After the maelstrom of offense in Game 3 of the 2011 World Series, you wouldn't have blamed Derek Holland for faking a case of appendicitis. Instead, he came close to his fifth complete-game shutout of the year, throwing 8⅓ innings and leading the Texas Rangers to a 4-0 victory over the St. Louis Cardinals in Game 4.
The St. Louis Cardinals and Texas Rangers have a plethora of good hitters. Up and down the lineup, both teams can stash hitters in the bottom of their orders who would normally hit in the middle of another team's lineup. Mike Napoli was hitting eighth for the Rangers on Sunday night, for example. It was a little silly for him to hit eighth, but it's not like Benji Gil was hitting ahead of him. To borrow a turn of phrase from a famous epicurean, these monsters are stacked.
So the focus was understandably on the offense coming into this series. The Rangers were third in the American League with a 106 OPS+, and the Cardinals blew away the rest of the National League with a 113 OPS+. What was overlooked, though, was that both teams had starting pitchers who had very nice regular seasons. A bunch of them, even. Possibly a plethora as well. You wouldn't know it by the way Ron Washington and Tony La Russa chewed through their bullpens to get to the World Series, but these two teams didn't make it to the playoffs by scoring 1100 runs while allowing 900.
But ever since Chris Carpenter outdueled Roy Halladay in the NLDS, the starting pitching has been pretty shaky for every team that remained in the playoffs. The best performance of either Championship Series came from Doug Fister, with erstwhile aces like Justin Verlander and Zack Greinke struggling to make it through six innings. Neither the Rangers nor Cardinals had a starter go more than six innings in the second round of the playoffs.
Someone was bound to break through and have the outing of the postseason. There were just too many talented pitchers to keep up the five-inning-and-out pace.
Enter Derek Holland.
The first time Holland pitched in a World Series, he had a nightmarish performance that he's probably scrubbed from his waking memory by now. He threw 13 pitches, 12 of them balls. He walked three and all of them came around to score.
On Sunday night, he was almost flawless, allowing two hits, walking two, and striking out seven hitters. He didn't allow a run, and after Lance Berkman doubled with one out in the top of the second inning, he didn't allow another runner past first base. Holland led the AL in complete-game shutouts with four, but he also had eight outings where he allowed five earned runs or more. Game 4 featured Jekyll Holland, and the Cardinals didn't put up much of a threat at any point.

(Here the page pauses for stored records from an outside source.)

(* ===== verification/Prelude.v ===== *)
(** * A verification library for github-oidc-exchange

    The program is a service that exchanges short-lived assertions (GitHub Actions
    tokens, tokens of configured OpenID Connect issuers, Kubernetes service-account
    tokens, browser attestations) for tokens of its own, and a tool that maintains
    the signing keys.  This library models it as it is written under [src/src/] and
    proves what makes it correct.  Source files are named below relative to that
    directory.

    ** The parts and how they interact

    A request to an exchange endpoint (http.rs) carries a bearer assertion.  The
    endpoint's service verifies it (github.rs and oidc.rs against cached key sets,
    workload.rs with a TokenReview, browser_hop1.rs with a configured key), looks up
    what the policy gives its subject (policy.rs, workload.rs, oidc.rs), records its
    use in a ledger of Kubernetes Leases that all replicas share (replay.rs), signs
    the output claims (keys.rs) and counts and logs the outcome.  main.rs builds the
    services from the environment (config.rs).

    Code that performs input and output is a program over the events of [State]
    ([Prog.prog]): a clock reading, a file read, a request to the Kubernetes API or
    to a key endpoint, a load or store of a shared cell, an atomic counter, a lock,
    a log record.  [runs p t r] says that [p] returns [r] after the events and
    answers [t]; the answers are arbitrary unless a theorem restricts them.  [wp]
    is the program logic: what may be issued at each point ([permit]) and what holds
    at the end.  [reachable] interleaves any number of programs, one event at a time,
    against a shared server.  [run] executes a program in the world of [Simulator].

    ** The files

    - [Prelude] (this file): fallible results, tactics, hints, generic lemmas.
    - [Text]: the string and integer operations of Rust's standard library.
    - [Prog]: programs, their semantics, program logic and interleavings.
    - [Libs]: third-party crates as type classes, their documented behaviour as
      [...Laws] classes.  [Concrete]: small instances of all of them, for witnesses.
    - [State]: the shared cells, the Lease resource, the events.
    - [Constants] (lib.rs).
    - [GithubClaims] (github.rs): [GitHubClaims], its JSON forms and the predicates
      of [verify].  [Github] (github.rs): [verify], [key] and the refresh discipline
      of the key cache, the warm-up and the background loop.
    - [Policy] (policy.rs): versions v5 and v6: [validate], [authorize].
    - [Replay] (replay.rs): [use_once], [reclaim_expired], [cleanup_one],
      [check_ready], [in_cluster].
    - [Simulator]: an executable environment with an in-memory Lease API.
    - [ReplaySafety]: [LeaseServer], the interface the ledger needs of the API, and
      at-most-once use over it.  [Locks]: [MutexServer], the interface of mutexes
      that wait, the discipline of tasks that take them, clients that leave, and why
      such tasks end.  [LedgerRefinement]: the ledger as a set of names.
    - [Keys] (keys.rs): loading, readiness, signing, publication.  The two keyrings
      of the source are one generic [ring], instantiated twice.
    - [Exchange]: [Exchange], the interface of an exchange that obeys the ledger's
      discipline, and [LeaseLedger], that of the ledger it uses.
    - [Service] (service.rs), [WorkloadPolicy] and [Workload] (workload.rs),
      [OidcPolicy], [Oidc] and [OidcExchange] (oidc.rs), [BrowserHop1]
      (browser_hop1.rs): the four exchanges with their policies and verifiers.
    - [KeyOrigin]: the keys of verified assertions, followed from the endpoints that
      serve them through the shared caches, over [CellServer], the interface of a
      shared cell.
    - [Availability]: the GitHub exchange of a healthy replica, with its ledger.
    - [RefreshLimit]: concurrent refreshes of the GitHub key cache, over
      [RefreshServer], the interface of their mutex and the state it protects.
    - [LedgerCauses], [Causes], [OidcCauses] and [InternalCauses]: what an unavailable
      or a refused answer of the ledger and of each exchange shows.
    - [Config] (config.rs), [Http] (http.rs), [Main] (main.rs).
    - [KeyringTool] (bin/keyring-tool.rs) and [KeyringFiles], the file system in
      which its commands run, fail and are interrupted.
    - [System]: the HTTP endpoints of all replicas together.  [EndpointCauses]: why
      they answer without a token.  [Progress]: the routes
      and the background tasks of a replica, with its mutexes.
    - [Decisions]: every exchange endpoint of a healthy replica.
    - [Publication]: the tokens of a started process against the discovery document
      and the key set it serves.

    Definitions have the names of the source; constructors and fields that the
    source distinguishes by their type have a prefix.  A [Record] is a struct, an
    [Inductive] an enum, [result] is [Result], a [String] its UTF-8 bytes, a
    [HashMap] or [HashSet] a [gmap] or [gset], machine integers are [Z] within their
    range, with the source's checked, saturating or wrapping operations.  Times and
    durations are nanoseconds in [Z].

    ** What the theorems show

    - No assertion is exchanged twice: [ReplaySafety.ledger_at_most_once] for the
      ledger, [System.system_at_most_once] for the HTTP endpoints.  The API may lose
      answers and serve stale reads; clocks may differ, as long as none runs past the
      retention of the record.  For the endpoints, [System.hands_out] says which
      answers need a record: all tokens but role tokens, which redeem nothing; the
      theorem finds the record of each such token, and for two of them asks only that
      the clocks stay within the retention of those two.  [LedgerRefinement.use_once_refines] gives the
      functional contract when the API serves, [ReplaySafety.use_once_recorded] and
      [use_once_discipline] relate a result to the writes that were acknowledged.
    - A token is issued only as it should be: [Service.exchange_issues],
      [Workload.workload_issues], [OidcExchange.oidc_exchange_issues] and
      [BrowserHop1.browser_issues] say of every execution that ends in a token which
      verification, authorization and recording precede it and which claims are
      signed ([Service.contract_claims] spells out the documented claims of a GitHub
      exchange); [Http.public_endpoints_sound] and [internal_endpoints_sound] carry this
      to the responses.  [Service.exchange_accounting] counts the outcomes.
    - A healthy replica answers: [Decisions.endpoints_decide] runs every exchange
      endpoint in [Simulator] and shows that, when what the request depends on is in
      order, it grants exactly the genuine, authorized and unspent assertions whose
      token can be signed, and is unavailable only for a task's token that lives too
      long for the ledger and when the token to be granted cannot be signed.
      [Availability.exchange_decides] is the GitHub exchange by itself.
    - Errors mean what they say: [EndpointCauses.answers_explained] finds, in the request
      or in its execution, the cause of every answer of an exchange endpoint that hands
      out no token, and the status says of which kind it is: not configured (404), a
      wrong body (400), something presented that is refused (401), or a dependency that
      failed (503).  The causes are inductive predicates on traces, closed under
      extension ([..._prefix]), one for each exchange over those of the ledger, the
      clock and the signing keys ([LedgerCauses]).
    - Consumers accept the tokens: [Publication.tokens_accepted] takes a process from
      its start-up to a token and checks that the published documents select, by the
      token's key ID, the one key that verifies it.  The signature of a token is a
      parameter, of which it is assumed that a public key verifies what its private
      half signed.
    - Verification: [KeyOrigin.github_assertion_genuine] and [oidc_assertion_genuine]
      follow a verified assertion to the document in which its key was served, to
      any task of the replica: what may enter a cache is known of whatever is read
      from it ([KeyOrigin.pool_origin], by an invariant of the interleaving).  As
      equivalences with the documented conditions [Oidc.validated_claims_exact],
      [BrowserHop1.attestation_exact], [Workload.review_exact].
    - Key caches: only discovered, usable keys enter ([cache_replacements_usable],
      [oidc_keys_discovered]), and unknown key identifiers cannot cause a flood of
      requests: for one call [forced_refresh_limited] and [oidc_forced_refresh], and
      for any number of concurrent requests, readiness checks and background tasks
      [RefreshLimit.refresh_requests_limited], by an invariant of the interleaving
      (what a task stores follows from what it loaded under the mutex).
    - Policies: validation accepts exactly the well-formed documents, and an accepted
      policy authorizes exactly what its rules say ([Policy], [WorkloadPolicy],
      [OidcPolicy]).
    - Keys: [Keys.keyring_load_correct], [ready_keyring_signs], [published_keys].
    - The keyring tool: wherever it stops, the keyring is the old one or a complete
      valid one ([KeyringFiles.keyring_tool_crash_safe]), and success means the exact
      change ([keyring_tool_effect]).
    - Configuration and start-up: [Config.configuration_sound], [Main.startup_sound].
    - Routes, readiness and metrics: [Http.routes_protected], [readiness_exact],
      [metrics_read_only].
    - Every request is answered: [System.endpoints_terminate] bounds the events of a
      single request by 64, and [Progress.replica_answers] runs requests to all
      routes and the background refreshes together, with mutexes that wait and
      clients that leave: no schedule goes on forever ([Acc]) and none is stuck before
      everybody is answered.  Its proof is the tasks' discipline ([Locks.balanced]:
      one mutex at a time, given back on every way out) and [Locks.pool_answers],
      which holds of any tasks that obey it.

    ** Bounds and fuel

    Programs are finite trees, so a loop of the source is a recursion with a bound.
    The reclaim loop makes two attempts and the clean-up reads two pages and
    deletes at most one record, as in the source ([0..=1], the [MAX_CLEANUP]
    constants); the iteration over a page, over key sets and over policy entries is
    structural.  An exchange issues at most 64 (GitHub), 47 (generic), 34 (workload)
    or 36 (browser, its review included) events, and a reading of the metrics 30 and two
    for each provider ([Progress.moves_of]).  In [Progress] the tasks that the refresh
    of the providers spawns are tasks of their own.  The background refresh loops run until the process ends;
    they take the number of iterations as an argument, and their theorems hold for
    every number.  The chain of causes of an error is followed through
    [MAX_CAUSES] = 8 links, as in the source.  The fuel of
    trimming in [Text] is the length of the string.

    ** Conventions

    - A struct is read from a JSON object only (serde would also read an array),
      and of a repeated field of a map the last value counts.
    - A [Mutex] is never poisoned; a lock is an acquire and a release event, which
      carry no meaning in [runs] and do not block in [Simulator].  In [RefreshLimit]
      and [Progress] they do block: [lock_serve] and [simulated_mutexes] are the
      simulator with mutexes, and a task waits.  A guard of a key cache's [RwLock] or
      of [cleanup_continue] is never held over an [await] of anything else, so an
      access to those cells is one event.
    - A request runs to its end.  Only [RefreshLimit] and [Progress] have clients that
      leave, which drops the handler where it waits; elsewhere such a request is one that makes no
      further step, which the interleavings include.
    - The timeout of the ledger's readiness probe is a verdict after the request has
      run ([TimeoutElapsed]).
    - The bounds of the duration histogram are exact numbers of nanoseconds, and
      sums are printed with six decimals (exact below 2^33 seconds).
    - Parsing of socket addresses and URLs, loading of TLS material and binding of
      listeners are parameters.
    - Log records carry their event name and fields.  The records of the start-up
      have a message instead of an event name.
    - In [KeyringFiles], the metadata of a path is refused exactly when there is no
      such file, paths are identified up to redundant separators, and a fresh
      identifier names no existing file.  The text [serde_json] prints is a
      parameter.

    ** Not modelled

    The serving of connections, TLS handshakes, signals and graceful shutdown (the
    internal listener is bound as part of serving, after the start-up), and
    the installation of the cryptography provider (main.rs): they are calls into
    axum, rustls and tokio.  Matching of routes, header parsing and the collection of
    bodies are axum's; [Http] gives the tables of routes and layers, where a layer
    wraps the routes that were added before it, as axum documents.  Constructors
    compiled only for tests and the tests themselves.  Deployment manifests, schemas
    and documents, which were read for what they promise.  Cryptography, JSON and
    HTTP clients are parameters. *)
From stdpp Require Import base gmap sets list strings pretty sorting.
From stdpp Require Export base gmap sets list strings pretty sorting.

The Rangers jumped out to an early lead when Elvis Andrus singled with one out, and Josh Hamilton doubled him home in the next at-bat. Cardinals starter Edwin Jackson wriggled out of the jam to just allow the one run in the first, and despite control issues, he didn't allow another run through the next four innings.

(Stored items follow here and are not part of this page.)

Lemma bytes_all_app f s t : bytes_all f (s +:+ t) = bytes_all f s && bytes_all f t.
Proof. induction s as [|a s IH]; [done|]. rewrite app_cons. cbn. rewrite IH. by destruct (f a). Qed.
Lemma bytes_all_impl f g s :
  (forall a, f a = true -> g a = true) -> bytes_all f s = true -> bytes_all g s = true.
Proof. intros H. induction s as [|a s IH]; cbn; [done|]. rewrite !andb_true_iff. naive_solver. Qed.
Lemma contains_char_app s t a : contains_char (s +:+ t) a = contains_char s a || contains_char t a.
Proof. unfold contains_char, bytes_any. rewrite bytes_all_app. by rewrite negb_andb. Qed.
Lemma contains_char_self a s : contains_char (String a s) a = true.
Proof. unfold contains_char, bytes_any. cbn. by rewrite bool_decide_true. Qed.

Lemma split_once_Some sep s l r : split_once sep s = Some (l, r) -> s = l +:+ sep +:+ r.
Proof.
  revert l. induction s as [|a s IH]; intros l; cbn.
  - destruct (strip_prefix sep "") eqn:E; [|done]. intros [= <- <-]. by apply strip_prefix_Some in E.
  - destruct (strip_prefix sep (String a s)) eqn:E.
    + intros [= <- <-]. by apply strip_prefix_Some in E.
    + destruct (split_once sep s) as [[l' r']|]; [|done]. intros [= <- <-].
      rewrite app_cons. f_equal. by apply IH.
Qed.
Lemma rsplit_once_Some c s l r :
  rsplit_once c s = Some (l, r) -> s = l +:+ String c r /\ contains_char r c = false.
Proof.
  assert (forall s, rsplit_once c s = None -> contains_char s c = false) as Hn.
  { intros t. induction t as [|a t IH]; [done|]. cbn.
    destruct (rsplit_once c t) as [[??]|]; [done|]. case_decide; [done|]. intros _.
    unfold contains_char, bytes_any in *. cbn. rewrite bool_decide_false by done. cbn. by apply IH. }
  revert l. induction s as [|a s IH]; intros l; cbn; [done|].
  destruct (rsplit_once c s) as [[l' r']|] eqn:E.
  - intros [= <- <-]. destruct (IH l' eq_refl) as [-> Hc]. by rewrite app_cons.
  - case_decide; [|done]. subst. intros [= <- <-]. rewrite app_nil_l. split; [done|]. by apply Hn.
Qed.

In the sixth, though, Jackson's command finally disintegrated into a fine powder. After Adrian Beltre flew out, Jackson walked the last two hitters he faced in the game, Nelson Cruz and David Murphy. That brought Mitchell Boggs out from the bullpen to face Mike Napoli, who did this:
Oooooh. The three-run homer put the Rangers up 4-0, and with Holland dominating on the mound, it was more than enough. This would be a good place for a cheap joke at the Angels expense -- something like, if Jeff Mathis were catching tonight, the Rangers still would have won, they just would have won 1-(-2) -- but everyone's tired of bringing up the Vernon Wells trade every time Napoli does something. Well, other people probably are. I'm not.
Neftali Feliz took over with one out in the ninth, walking the first batter he faced before retiring Albert Pujols on a fly ball to center. He started Matt Holliday with three straight balls before striking him out with a fastball to end the game.
The story of the night, though, was Holland, who had one of the best pitching performances in postseason history, against a team that scored 16 runs the night before. He saved a chewed-up bullpen from pitching a single inning, and he tied the World Series at 2-2. This was the kind of fastball he was featuring in the eighth inning:
The Rangers have never been closer to a World Series championship, and they're in a best-of-three situation now, with at least one more game yet to be played in St. Louis.